Lil Jaye – ‘Rare’ review: star of Melbourne’s 66Records proves his crossover potential

Three years after breaking out with ‘Choppa Make Her Dance’ and a Juice WRLD support slot, Lil Jaye delivers bright, bouncy bangers and a positive, ambitious outlook on his debut mixtape

It’s been three years since Jordan Yermian broke out as Lil Jaye with the single ‘Choppa Make Her Dance’ and a support slot on Juice WRLD’s tour of Australia – the beloved rapper’s last before his premature passing. His debut mixtape, ‘Rare’, showcases his growth and bodes well for the future.

Jaye opened for Juice in 2019 alongside Eco$ystem, his labelmate on Melbourne collective 66Records, and The Kid LAROI. The latter strategically consolidated his fanbase with mixtapes – and Jaye is doing the same with ‘Rare’. He hasn’t approached it as an art-rap concept project, but rather a collection of seven songs demonstrating his musicality. Opening with ‘Live In The Moment’, graced by a soulful sample, he leans into the melodic trap Juice and Trippie Redd popularised.
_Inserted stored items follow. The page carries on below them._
(** The two ways of reading the last segment agree: it is always there. *)
Lemma pop_at_length_minus_1 parts : pop parts = at_length_minus_1 parts.
Proof.
  unfold pop, at_length_minus_1. f_equal. rewrite last_lookup.
  f_equal. lia.
Qed.

Lemma pop_split_string sep s : ∃ name, pop (split sep s) = Str name.
Proof.
  unfold pop. destruct (last (split sep s)) as [name|] eqn:Hlast.
  - by exists name.
  - apply last_None in Hlast. by apply split_nonempty in Hlast.
Qed.

Lemma truthy_Str s : truthy (Str s) = true ↔ s ≠ "".
Proof.
  simpl. rewrite negb_true_iff. split.
  - intros Hs ->. by rewrite String.eqb_refl in Hs.
  - intros Hs. by apply String.eqb_neq.
Qed.

Lemma signImageUrl_untouched sign onError product (w : World E) :
  truthy (get product "imageUrl") = false →
  signImageUrl sign onError product w = (Returned product, w).
Proof. intros Hno. unfold signImageUrl. by rewrite Hno. Qed.

(** The block never throws on a product whose [imageUrl] is typed as the
    entity declares it, whatever the signer does; it leaves every other
    property alone; and the [imageUrl] it leaves is the signed one or
    none. *)
Lemma signImageUrl_spec sign onError product (w : World E) :
  image_typed product →
  (∀ error w1, ∃ w2, onError error w1 = (Returned tt, w2)) →
  ∃ r w',
    signImageUrl sign onError product w = (Returned r, w') ∧
    same_product product r ∧
    r !! "isDeleted" = product !! "isDeleted" ∧
    (truthy (get product "imageUrl") = false → r = product) ∧
    (∀ url, get product "imageUrl" = Str url → url ≠ "" →
       image_resolved sign (pop (split "/" url)) w r).
Proof.
  intros Htyped HonError. unfold signImageUrl.
  destruct (truthy (get product "imageUrl")) eqn:Himage.
  - destruct (Htyped Himage) as [url Hurl]. rewrite Hurl. simpl.
    unfold bind at 1, ret at 1. unfold try_catch, bind.
    assert (Hresolved : ∀ r,
      (match (sign (pop (split "/" url)) w).1 with
       | Returned signedUrl =>
           if truthy signedUrl then r !! "imageUrl" = Some signedUrl
           else r !! "imageUrl" = None
       | Thrown _ => r !! "imageUrl" = None
       end) →
      ∀ url', Str url = Str url' → url' ≠ "" →
        image_resolved sign (pop (split "/" url')) w r).
    { intros r Hr url' [= <-] _. exact Hr. }
    destruct (sign (pop (split "/" url)) w) as [[signedUrl|error] w1] eqn:Hsign;
      simpl in Hresolved.
    + destruct (truthy signedUrl) eqn:Hsigned; unfold ret.
      * eexists _, _. split; [done|]. split; [|split; [|split]].
        -- intros k Hk _. by rewrite lookup_insert_ne.
        -- by rewrite lookup_insert_ne.
        -- done.
        -- apply Hresolved. by rewrite lookup_insert_eq.
      * eexists _, _. split; [done|]. split; [|split; [|split]].
        -- intros k Hk _. by rewrite lookup_delete_ne.
        -- by rewrite lookup_delete_ne.
        -- done.
        -- apply Hresolved. by rewrite lookup_delete_eq.
    + destruct (HonError error w1) as [w2 Hw2]. rewrite Hw2. unfold ret.
      eexists _, _. split; [done|]. split; [|split; [|split]].
      * intros k Hk _. by rewrite lookup_delete_ne.
      * by rewrite lookup_delete_ne.
      * done.
      * apply Hresolved. by rewrite lookup_delete_eq.
  - eexists _, _. split; [done|]. split; [done|]. split; [done|].
    split; [done|]. intros url Hurl Hne.
    rewrite Hurl in Himage. apply truthy_Str in Hne. congruence.
Qed.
Even Auto-Tuned, Jaye’s voice is expressive. But, despite moments of vulnerability, Jaye isn’t overly angsty or nihilist – his outlook remains positive and proactive. The bouncy lead single ‘Can’t Even Choose’ has the sincerest lines, Jaye declaring that, “I don’t stress no more I know that life is beautiful” and “Aiming for the stars I’m finna go higher than the moon / I won’t go out sad so you know I’m gon’ bust a move.


On ‘Rare’, Jaye doesn’t illuminate his Cameroonian heritage or how he grew up in Paris before migrating to Australia as a teen, settling in working-class Collingwood. Nevertheless, his lyrics deal with themes that reflect his personal journey: self-motivation and self-validation. In ‘From The Mud’, featuring Eco$ystem, he raps about pursuing his dreams even when off-radar, the beats evoking a cinematic Lil Uzi Vert: “I didn’t wait for nobody / I came the bottom I just gotta do it myself.” In ‘OnlyFans’ Jaye indulges playful humour, flexing but also questioning a girlfriend’s loyalty: “I ain’t playing no games but I’m playing for keeps.”

With ‘Rare’ Jaye proves that he can deliver bangers to match those of any international super-rapper on radio or streaming platforms. Still, stylistically, he’s reproducing American trends instead of exploring or generating his own. The most transfixing and promising songs are the ones revealing unexpected instrumentation, evidence of sonic experimentation: ‘No Time’ with its eerie piano; ‘Play My Song’ with lilting guitar.

Australia’s fresh hip-hop wave has largely been identified with Western Sydney. Yet Lil Jaye and 66Records are fronting a Melbourne vanguard while quietly honouring the legacy of Diafrix, who repped diasporic African voices in the early 2000s. 66Records was founded by John Nelson and Abraham Poni, who created the ​​African-Australian hip-hop label in the basement of a housing commission block in Collingwood in 2018. That September, the label’s launch party at the Gasometer Hotel made headlines for a fight that erupted and critically injured a teenager. Sensationalist and racist media coverage (not to mention an opportunistic radio weigh-in by then-Prime Minister Scott Morrison) marred what should have been a triumph for a local diasporic community and ascendant artistic collective.

66Records has continued to forge ahead, announcing in 2020 a game-changing joint deal with Warner Music Australia. And now they have released Lil Jaye’s ‘Rare’, which is steeped with the cocky charisma of a crossover star (and will be expanded in December with a part two). No doubt hip-hop heads in Melbourne and beyond will be bumping it over summer. Lil Jaye is about to go big.